Our project is unique as it specifically looks how to implement a patient-centered care approach. Empowering mothers first hopes to increase the patient activation measure and allow mothers to be more involved with the care of their child. Furthermore the intervention implemented is not restricted to the UCLH trust, but can be expanded nationwide as it already incorporates the use of the PCHR which is given to all mothers in the UK. This study can be expanded to other studies and with enough evidence become part of standard practice.
The checklist was developed, in part, from the concerns of the mothers and can be expanded to other NHS trusts and potentially nationally. While the ranking of the key themes of the checklist may change in the different locations in the country it should still achieve the overall outcome of improving maternal confidence.

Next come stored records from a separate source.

(* ===== verification/Prelude.v ===== *)
(** * xk: a verification development of the xk teaching kernel

    xk is a small x86-64 kernel for one processor ([src/kernel], [src/inc])
    with a handful of user programs ([src/user]).  This library translates the
    C code into Rocq functions and proves what the parts promise one another.

    ** How C becomes Rocq

    A C integer is a [Z] that is reduced to its width where the C type says so
    ([u8] ... [i64] below); the kernel is compiled with [-fwrapv].  Kernel code
    runs in the monad [M kstate] (written [K]) of this file: a call returns,
    panics, does something undefined ([Fault]), spins ([Diverge]) or gives up
    the processor in [swtch] ([Block], with the rest of the thread).  The
    kernel's globals are one record, [kstate] ([Types.v]).  A pointer into a
    table is an index ([struct proc *], [struct buf *], [struct file_info *],
    [struct inode *]); memory from [kalloc] is named by its kernel virtual
    address and its contents are frames keyed by physical page number.  User
    memory is reached through the page table in [cr3] ([Umem.v]).  A lock is a
    [lockref], a place in the state with laws ([LockLaws] of [Spinlock.v]).

    User programs have a state of their own, [ustate] ([Ulib.v]): bytes of
    memory, a table of open descriptors with the reads that each will give, and
    what the kernel will answer to their other system calls.  They are
    compiled without [-fwrapv], so a signed overflow there is a fault.

    Code that programs devices runs on a state of its own too, [hw] ([Hw.v]):
    bytes of memory, the variables that the code keeps, and the trace of every
    access to a port or a device register.  What a device answers is a function
    of that trace (the class [devices]), so what is assumed of a device are
    hypotheses on its answers.

    ** The files, in dependency order

    - [Prelude]: widths, the kernel monad, list facts.  [Logic]: a logic of
      invariants for threads that give up the processor.
    - [Types]: the structures of [inc/*.h] and the globals, at power-on.
    - [Strings]: [kernel/string.c] over bytes of memory.
    - [Spinlock]: [kernel/spinlock.c].  [Mmu]: the macros of [inc/mmu.h].
    - [Hw]: the machine below the kernel.  [Mp]: [kernel/mp.c].  [Apic]:
      [kernel/lapic.c], [kernel/ioapic.c], [kernel/picirq.c].
    - [Boot]: the loop of [kernel/bootasm.S] that asks the BIOS for the memory
      map, [kernel/bootmain.c], and [e820_init] of [kernel/e820.c].
    - [Kalloc]: [kernel/kalloc.c].  [X86vm]: [kernel/x86_64vm.c].
      [Umem]: loads and stores through the page table.
      [Vspace]: [kernel/vspace.c].  [Elf]: its loader and its dumps.
    - [Frame]: the functions above leave the kernel's tables alone.
    - [Sched]: scheduling, sleeping and waking of [kernel/proc.c].
    - [Console], [Kbd]: [kernel/console.c], [kernel/uart.c], [kernel/kbd.c].
      [Tty]: the console as a line editor, no code of its own.
      [Cpuid]: [kernel/cpuid.c].
    - [Sleeplock], [Ide], [Bio], [Fs]: [kernel/sleeplock.c], [kernel/ide.c],
      [kernel/bio.c], [kernel/fs.c].  [Memide]: [kernel/memide.c], a disk in
      memory that can take the place of [Ide].
    - [Mkfs]: [mkfs.c], the program that builds the image of the file system.
    - [File]: [kernel/file.c], with pipes.  [Pipe]: facts about pipes as
      queues and about user memory, no code of its own.  [Proc]: fork, exit and wait of
      [kernel/proc.c].  [Syscall]: [kernel/syscall.c], [kernel/sysfile.c],
      [kernel/sysproc.c], [kernel/exec.c], [kernel/trap.c].
      [Main]: [kernel/main.c] and the report of [kernel/e820.c].
    - [Asm]: [kernel/vectors.S], [kernel/trapasm.S], [kernel/swtch.S] and
      [user/lib/usys.S] as instructions of a machine with registers and memory,
      with the descriptor tables of [tvinit] and [seginit].
    - [Diskread]: reading a file through the cache, the disk driver and the
      scheduler, no code of its own.
    - [Invariant], [Maintain], [MaintainProc]: the invariant of the whole
      kernel and the proof that every operation maintains it.
    - [Ulib]: [user/lib/ulib.c] over bytes of memory, and what a user program
      sees of the system calls.  [Printf]: [user/lib/printf.c].
      [Umalloc]: [user/lib/umalloc.c].  [Grep]: [user/grep.c].
      [Uprog]: [user/wc.c], [user/cat.c], [user/echo.c].
      [Shell]: the parser of [user/sh.c].  [Runcmd]: its [runcmd], with the
      system calls an interface whose failures are arguments.
      [Utils]: the other programs of [src/user] (ls, init, kill, ln, rm,
      sysinfo, zombie, stressfs, lab3init), [main] of grep and of the shell, and
      [gets] and [stat] of [ulib.c].
    - [System]: the machine as a step relation over the threads of all
      processes and the scheduler.

    ** What the theorems show

    - Whole machine ([System]): a boot that reaches the scheduler
      establishes the kernel's invariant, and it holds in every configuration
      that any sequence of traps, interrupts and context switches can reach;
      process numbers are distinct until their counter wraps around.
    - Locks ([Spinlock], [Sched]): interrupt nesting is matched, a critical
      section leaves no trace, [sleep] hands its lock over and gets
      it back after a [wakeup] (the order of the two lock operations inside
      [sleep] is not observable here: nothing interleaves between switches).
      [Sleeplock]: a held sleep lock is not taken, and one that is given back
      wakes a process that waits for it, which gets it if it is still free
      when the scheduler resumes it.
    - Processes ([Proc]): an [exit] is not missed by a parent in [wait]; it
      closes the files and hands the children to the first process, and [wait]
      collects the first child that ended.
    - Descriptors ([File]): [file_dup] installs the smallest unused descriptor
      and returns it for a file; for an end of a pipe it returns 0.
      [Pipe]: a pipe is a queue of bytes as long as no block crosses the end of
      its ring buffer; one that does is written past the buffer, and a read
      with no writer left ignores the size it was given.
    - [Mkfs]: the image has a directory, inodes and a bitmap that the kernel's
      decoding of superblock, inodes and entries reads as the files given.
    - Files ([Diskread]): while one process runs, [readi] returns the bytes of
      the file on the disk, whichever blocks are cached; each block that is not
      takes it through [sleep], the disk's interrupt and the scheduler.  What
      mkfs puts into an image is read back from it.
    - Before the kernel ([Boot]): the loader puts the kernel where its header
      says, and [e820_init] reads exactly the map that the BIOS reported; a BIOS
      that ends the map with the carry flag makes it panic.
    - Devices ([Mp], [Apic], [Memide]): [mpinit] records the processors of every
      well formed table, and never ends on an entry that it does not know; after
      the initialisation exactly the interrupts of the drivers are open, at the
      vectors that [trap] expects, and the 8259A controllers are initialised,
      whatever state they were in; [cpunum] inverts the table; [cmostime] reads
      the clock in both encodings.  The disk in memory keeps a buffer and its
      block equal, or panics in one of four cases.
    - Into the kernel and out ([Asm]): every vector builds the frame that [trap]
      expects, and [trapret] resumes what the frame says; a system-call stub is a
      function call; [swtch] is a pair of coroutine calls, and a new process
      starts where its frame says.  The I/O map of the task state segment is not
      where [seginit] means it to be, so user programs may use the disk's ports.
    - Console ([Tty]): what is typed goes through a reference line editor,
      control-P asks for the process listing, and a reader gets the next line.  [Cpuid]: exactly the features that the
      processor reports are printed.
    - System call arguments ([Syscall]): the check of a pointer is exact unless
      the end of the block wraps around, and then it accepts kernel memory.
    - Memory ([Kalloc], [Mmu], [X86vm]): the allocator's invariant and the round
      trip of [kalloc] and [kfree]; address arithmetic is inverse to itself;
      [mappages] refines the update of a finite map from pages to entries.
    - [Strings]: the routines agree with list functions on every branch.
    - [Grep]: the matcher decides the language of its pattern, and the loop
      over the buffer prints the matching lines of a file; a line that comes in
      two pieces is lost, and so is what follows a NUL.  [Uprog]: wc counts as a reference definition does and
      cat copies files, each through the smallest free descriptor, for every way
      the input is split into reads.  [Printf]: what
      [%d] prints [atoi] reads back, and [%ld] drops the high half.
    - [Umalloc]: the free list stays a sorted circle without touching blocks,
      and blocks in use never overlap; a call of [sbrk] is assumed to hand out
      fresh memory.  The [sbrk] of this kernel is a stub that does not: on it the
      first [malloc] writes to address 0.
    - [Shell]: the parser ends on every line, its commands are well formed, and
      it reads back every command tree from its text.  [Runcmd]: such a command
      starts each program with the files and pipe ends its place says, and
      leaks no descriptor whichever calls fail, and its assertions hold; for a
      pipe this needs a [dup] that answers as documented, and with the one of
      this kernel every pipe hangs.
      [Utils]: a session of the shell, from the pieces in which its input is
      read to the programs that each line starts.

    A loop or a branch of a function that is a definition of its own here is
    part of the translation of that function; its comment says which part.

    ** Bounds and fuel

    Recursion that is not structural takes fuel.  Where the code's loop is
    bounded by its data, the fuel is computed from the data (pages of a range,
    length of a path, length of the core map for chains of pages) and the
    theorems show that it suffices.  A loop around [sleep] has no bound in the
    code; the model lets it be woken [WAKEUPS] (1000) times and as many times more
    as [env_wakeups] of the state says, and calls further rounds [Diverge].
    Nothing in the code changes [env_wakeups] and no theorem restricts it, so
    that every finite execution is one of the model.  [scheduler_round] is one round of the endless loop of
    [scheduler]; [System.v] repeats it without bound.

    ** Not modelled

    Interrupts arrive in user mode and while the scheduler is idle, not in the
    middle of kernel code, although the gate of system calls leaves them enabled.  The devices behind the ports are modelled by what
    the drivers rely on.  Left out are the assembly that switches the processor's
    mode and paging at power-on ([entry.S], the rest of [bootasm.S]), which would
    need a model of those modes, the [pcs] that [acquire] records for debugging
    (what [getcallerpcs] finds for [procdump] is [env_callers] of the state), and
    the lab tests, which are
    test programs and no part of the system.  In [kstate] a context switch is the
    [Block] of the monad and a trap frame a record; that the instructions of
    [Asm] implement the two is shown on the machine of [Asm], without a proof that
    relates the memories of the two models.  [main] takes the memory map as an
    argument, and the devices of [Hw] are not part of [kstate]: the kernel proper
    does not read the controllers' registers, [cpunum] is 0 and [lapiceoi] has no
    effect there. *)

From Stdlib Require Export ZArith Lia.
From stdpp Require Export base numbers option strings gmap list.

Our project aimed to increase maternal knowledge in care of their newborn child through a checklist intervention given to the mothers before discharge from a post-natal ward. The first stage was problem identification, followed by a study about most common concerns of newborn mothers that was used for the creation of a checklist intervention. The checklist intervention was successfully implemented in three separate PDSA cycles. The results showed the checklist brought in positive change, as evidenced by a statistically significant improvement in maternal knowledge following its implementation, evidenced by a statistically significant improvement in maternal confidence in all three cycles compared to the baseline. We found that the optimal method of checklist administration was together with the PCHR, as performed in our final PDSA cycle.
A similar recent study investigated the implementation of a parent pack ‘Train-to-home’, demonstrating a significant reduction in the number of out of hours emergency department presentations in the intervention group.9 However the topics are neonate-specific, not covering the broad range of the more basic aspects of neonatal care that mothers have reported a lack of confidence in. Nevertheless, in keeping with our findings it suggests the benefit of empowering parents with regard to neonatal care.

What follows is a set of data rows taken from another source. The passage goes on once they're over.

Lemma strncmp_list_zero n p q :
  Forall is_byte p -> Forall is_byte q ->
  strncmp_list n p q = 0 <-> take n (cstr p) = take n (cstr q).
Proof.
  revert p q. induction n as [|n IH]; intros p q Hp Hq; [done|]. cbn [strncmp_list].
  destruct p as [|a p], q as [|b q]; try (inversion Hp as [|?? Ha Hp']; subst);
    try (inversion Hq as [|?? Hb Hq']; subst); unfold is_byte in *; cbn.
  - done.
  - rewrite !u8_small by lia. destruct (Z.eqb_spec b 0); [subst; done|].
    split; [lia|discriminate].
  - rewrite !u8_small by lia. destruct (Z.eqb_spec a 0); [subst; done|]. split; [lia|discriminate].
  - destruct (Z.eqb_spec a 0) as [->|Ha0].
    + rewrite !u8_small by lia. destruct (Z.eqb_spec b 0); [subst; done|]. split; [lia|discriminate].
    + destruct (Z.eqb_spec a b) as [->|Hab].
      * destruct (Z.eqb_spec b 0); [lia|]. cbn. rewrite IH by done. split; [by intros ->|by intros [=]].
      * rewrite !u8_small by lia. destruct (Z.eqb_spec b 0); cbn; (split; [lia|]); [discriminate|].
        by intros [=].
Qed.

(** A list of bytes that holds a whole C string, or at least [n] bytes. *)
Definition long_enough (n : nat) (l : list Z) : Prop := (n <= length l)%nat \/ (0 ∈ l).

Lemma long_enough_cons n c l : long_enough (S n) (c :: l) -> c <> 0 -> long_enough n l.
Proof.
  intros [H|H] Hc; [left; cbn in H; lia|]. right. by inversion H; subst.
Qed.

Lemma strncmp_loop_list n p q lp lq m :
  bytes_at m p lp -> bytes_at m q lq -> long_enough n lp -> long_enough n lq ->
  strncmp_loop n p q m = Done (strncmp_list n lp lq) m.
Proof.
  revert p q lp lq. induction n as [|n IH]; intros p q lp lq Hp Hq Lp Lq; [done|].
  destruct lp as [|a lp]; [destruct Lp as [H|H]; [cbn in H; lia|by apply not_elem_of_nil in H]|].
  destruct lq as [|b lq]; [destruct Lq as [H|H]; [cbn in H; lia|by apply not_elem_of_nil in H]|].
  apply bytes_at_cons in Hp as [Ha Hp], Hq as [Hb Hq].
  cbn [strncmp_loop strncmp_list hd tl]. mstep (ld_eq m p a Ha).
  destruct (Z.eqb_spec a 0) as [->|Ha0]; mstep (ld_eq m q b Hb); [done|].
  destruct (Z.eqb_spec a b) as [->|]; [|done].
  apply IH; eauto using long_enough_cons.
Qed.

Lemma bytes_at_insert m a l b v :
  bytes_at m a l -> b < a \/ a + Z.of_nat (length l) <= b -> bytes_at (<[b := v]> m) a l.
Proof.
  intros H Hb i c Hi. pose proof (lookup_lt_Some _ _ _ Hi).
  rewrite lookup_insert_ne by lia. by apply H.
Qed.

Lemma safestrcpy_loop_spec n s t lt m :
  valid m s (Z.of_nat n + 1) -> bytes_at m t lt -> long_enough n lt ->
  t + Z.of_nat (length lt) <= s \/ s + Z.of_nat n + 1 <= t ->
  exists m', safestrcpy_loop n s t m = Done tt m' /\
    bytes_at m' s (take n (cstr lt) ++ [0]) /\
    forall x, within s (Z.of_nat n + 1) x = false -> m' !! x = m !! x.
Proof.
  revert s t lt m. induction n as [|n IH]; intros s t lt m Hv Ht Hl Ho.
  { cbn [safestrcpy_loop]. eexists. split; [apply st_eq, Hv; lia|]. split.
    - rewrite take_0. apply bytes_at_cons. split; [by rewrite lookup_insert_eq|]. by intros i c Hi.
    - intros x. destruct (within_spec s (Z.of_nat 0 + 1) x); [done|]. intros _.
      by rewrite lookup_insert_ne by lia. }
  destruct lt as [|c lt]; [destruct Hl as [H|H]; [cbn in H; lia|by apply not_elem_of_nil in H]|].
  apply bytes_at_cons in Ht as [Hc Ht]. cbn [length] in Ho. cbn [safestrcpy_loop].
  mstep (ld_eq m t c Hc). mstep st_eq; [|apply Hv; lia]. cbn [cstr].
  destruct (Z.eqb_spec c 0) as [->|Hc0].
  - eexists. split; [apply st_eq; apply valid_insert with (n := Z.of_nat (S n) + 1) (a := s); [done|lia]|].
    split.
    + cbn. apply bytes_at_cons. split; [|by intros i c Hi].
      by rewrite lookup_insert_ne, lookup_insert_eq by lia.
    + intros x. destruct (within_spec s (Z.of_nat (S n) + 1) x); [done|]. intros _.
      by rewrite !lookup_insert_ne by lia.
  - destruct (IH (s + 1) (t + 1) lt (<[s := c]> m)) as (m' & E & Hb & Hf).
    { apply valid_insert. apply (valid_le _ _ _ _ _ Hv); lia. }
    { apply bytes_at_insert; [done|lia]. }
    { by eapply long_enough_cons. }
    { lia. }
    exists m'. split; [done|]. split.
    + cbn [take app]. apply bytes_at_cons. split; [|done]. rewrite Hf, lookup_insert_eq; [done|].
      destruct (within_spec (s + 1) (Z.of_nat n + 1) s); [lia|done].
    + intros x. destruct (within_spec s (Z.of_nat (S n) + 1) x); [done|]. intros _.
      rewrite Hf; [by rewrite lookup_insert_ne by lia|].
      destruct (within_spec (s + 1) (Z.of_nat n + 1) x); [lia|done].
Qed.

(** ** Properties *)

(** C13: [memset] and [memmove] do what their names say on every branch.
    [memset] fills exactly its [n] bytes with the low byte of [c], whether it
    goes word by word or byte by byte; [memmove] copies [n] bytes as if through
    a temporary, also when the two areas overlap, and changes nothing else. *)
Theorem memset_memmove_correct (m : mem) (dst src c n : Z)
    (Hn : 0 <= n) (Hd : valid m dst n) (Hs : valid m src n) :
  (exists m', memset dst c n m = Done dst m' /\
     forall x, m' !! x = if within dst n x then Some (u8 c) else m !! x) /\
  (exists m', memmove dst src n m = Done dst m' /\
     forall x, m' !! x = if within dst n x then m !! (src + (x - dst)) else m !! x).
Proof.
  assert (Hz : Z.of_nat (Z.to_nat n) = n) by lia. split.
  - unfold memset. destruct ((i64 dst mod 4 =? 0) && (n mod 4 =? 0)) eqn:E.
    + apply andb_prop in E as [_ E]. apply Z.eqb_eq in E.
      assert (Hc : Z.land c 0xFF = u8 c) by (change 0xFF with (Z.ones 8); by rewrite Z.land_ones).
      destruct (repeat_byte (u8 c)) as (H0 & H1 & H2 & H3); [apply u8_range|].
      cbv zeta. rewrite Hc.
      set (d := i32 _) in *. assert (Hd' : valid m dst (Z.of_nat (4 * Z.to_nat (n / 4))))
        by (replace (Z.of_nat _) with n by dlia; done).
      destruct (stosb_spec (4 * Z.to_nat (n / 4)) dst d m Hd') as (m' & E1 & H).
      exists m'. split; [|intros x; rewrite H, H0; by replace (Z.of_nat _) with n by dlia].
      rewrite <- (stosl_stosb (Z.to_nat (n / 4)) dst d m) in E1 by congruence. by mstep E1.
    + destruct (stosb_spec (Z.to_nat n) dst c m) as (m' & E1 & H); [by rewrite Hz|].
      exists m'. rewrite Hz in H. split; [by mstep E1|done].
  - unfold memmove. rewrite <- Hz in Hd, Hs.
    destruct ((src <? dst) && (dst <? src + n)) eqn:E.
    + destruct (move_down_spec (Z.to_nat n) dst src m Hd Hs) as (m' & E1 & H); [lia|].
      exists m'. rewrite Hz in E1, H. split; [by mstep E1|done].
    + destruct (move_up_spec (Z.to_nat n) dst src m Hd Hs) as (m' & E1 & H); [lia|].
      exists m'. rewrite Hz in H. split; [by mstep E1|done].
Qed.

(** the string routines keep their promises.  [strncmp] returns 0 exactly
    when the two strings agree up to their end or to [n] bytes; [safestrcpy]
    always writes a terminated string of at most [n] bytes, the longest prefix
    of the source that fits, and touches nothing outside the destination. *)
Theorem strncmp_safestrcpy_correct (m : mem) (p q n : Z) (lp lq : list Z)
    (Hn : 0 < n) (Hp : bytes_at m p lp) (Hq : bytes_at m q lq)
    (Bp : Forall is_byte lp) (Bq : Forall is_byte lq)
    (Lp : long_enough (Z.to_nat n) lp) (Lq : long_enough (Z.to_nat n) lq)
    (d : Z) (Hd : valid m d n) (Ho : q + Z.of_nat (length lq) <= d \/ d + n <= q) :
  (exists r, strncmp p q n m = Done r m /\
     (r = 0 <-> take (Z.to_nat n) (cstr lp) = take (Z.to_nat n) (cstr lq))) /\
  (exists m', safestrcpy d q n m = Done d m' /\
     bytes_at m' d (take (Z.to_nat (n - 1)) (cstr lq) ++ [0]) /\
     forall x, within d n x = false -> m' !! x = m !! x).
Proof.
  split.
  - exists (strncmp_list (Z.to_nat n) lp lq). split; [by apply strncmp_loop_list|].
    by apply strncmp_list_zero.
  - assert (Hz : Z.of_nat (Z.to_nat (n - 1)) + 1 = n) by lia.
    destruct (safestrcpy_loop_spec (Z.to_nat (n - 1)) d q lq m) as (m' & E & Hb & Hf);
      [by rewrite Hz|done| |lia|].
    { destruct Lq; [left; lia|by right]. }
    rewrite Hz in Hf. exists m'. split; [|done]. unfold safestrcpy.
    destruct (Z.leb_spec n 0); [lia|]. by mstep E.
Qed.

(** A memory of [n] zero bytes from address 0. *)
Definition zero_mem (n : Z) : mem := list_to_map ((fun a => (a, 0)) <$> seqZ 0 n).

Lemma zero_mem_valid n x : 0 <= x < n -> is_Some (zero_mem n !! x).
Proof.
  intros Hx. exists 0. unfold zero_mem. apply elem_of_list_to_map_1.
  - rewrite <- list_fmap_compose, (list_fmap_ext _ id) by done. rewrite list_fmap_id. apply NoDup_seqZ.
  - apply list_elem_of_fmap. exists x. split; [done|]. apply elem_of_seqZ. lia.
Qed.

Lemma memset_memmove_correct_witness :
  exists m', memmove 2 1 3 (<[1 := 7]> (zero_mem 8)) = Done 2 m' /\ m' !! 2 = Some 7.
Proof.
  destruct (memset_memmove_correct (<[1 := 7]> (zero_mem 8)) 2 1 0 3) as (_ & m' & H1 & H2).
  - lia.
  - intros x Hx. assert (x = 2 \/ x = 3 \/ x = 4) as [->|[->| ->]] by lia; vm_compute; eauto.
  - intros x Hx. assert (x = 1 \/ x = 2 \/ x = 3) as [->|[->| ->]] by lia; vm_compute; eauto.
  - exists m'. split; [exact H1|]. rewrite H2. reflexivity.
Defined.

Lemma strncmp_safestrcpy_correct_witness :
  exists m', safestrcpy 4 1 3 (<[1 := 7]> (zero_mem 8)) = Done 4 m' /\
    bytes_at m' 4 [7; 0].
Proof.
  destruct (strncmp_safestrcpy_correct (<[1 := 7]> (zero_mem 8)) 1 1 3 [7; 0] [7; 0]) with (d := 4)
    as (_ & m' & H1 & H2 & _).
  - lia.
  - intros [|[|i]] c Hi; inversion Hi; reflexivity.
  - intros [|[|i]] c Hi; inversion Hi; reflexivity.
  - repeat constructor; lia.
  - repeat constructor; lia.
  - right. apply list_elem_of_further, list_elem_of_here.
  - right. apply list_elem_of_further, list_elem_of_here.
  - intros x Hx. assert (x = 4 \/ x = 5 \/ x = 6) as [->|[->| ->]] by lia; vm_compute; eauto.
  - left. cbn. lia.
  - exists m'. split; [exact H1|exact H2].
Defined.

In conclusion, the checklist represents a standardised method with wide applicability, as it may enable high quality care to mothers, regardless of their background. Since it addresses simple and common concerns, steering away from complex medicalisation, it could be used as a simple and readily available tool to improve patient experience.
This manuscript is the sole work of its authors. All authors contributed equally.
Declaration of interests All authors have contributed significantly to the conception, design, and acquisition of data, analysis and interpretation of data, or drafting the article and revising it critically for important intellectual content. We have read and understood the BMJ Group policy on declarations of interests and declare the following interests: none.
Ethical approval This work was carried out under the auspices of the Women's Health Divisional Service Improvement strategy. Local policy for service improvement work meant that ethical approval was not required. The project was supervised throughout by Dr Melissa Whitten, Consultant Obstetrician. Approval was gained from the Divisional Clinical Director and Divisonal Clinical Governance team prior to proceeding with the work.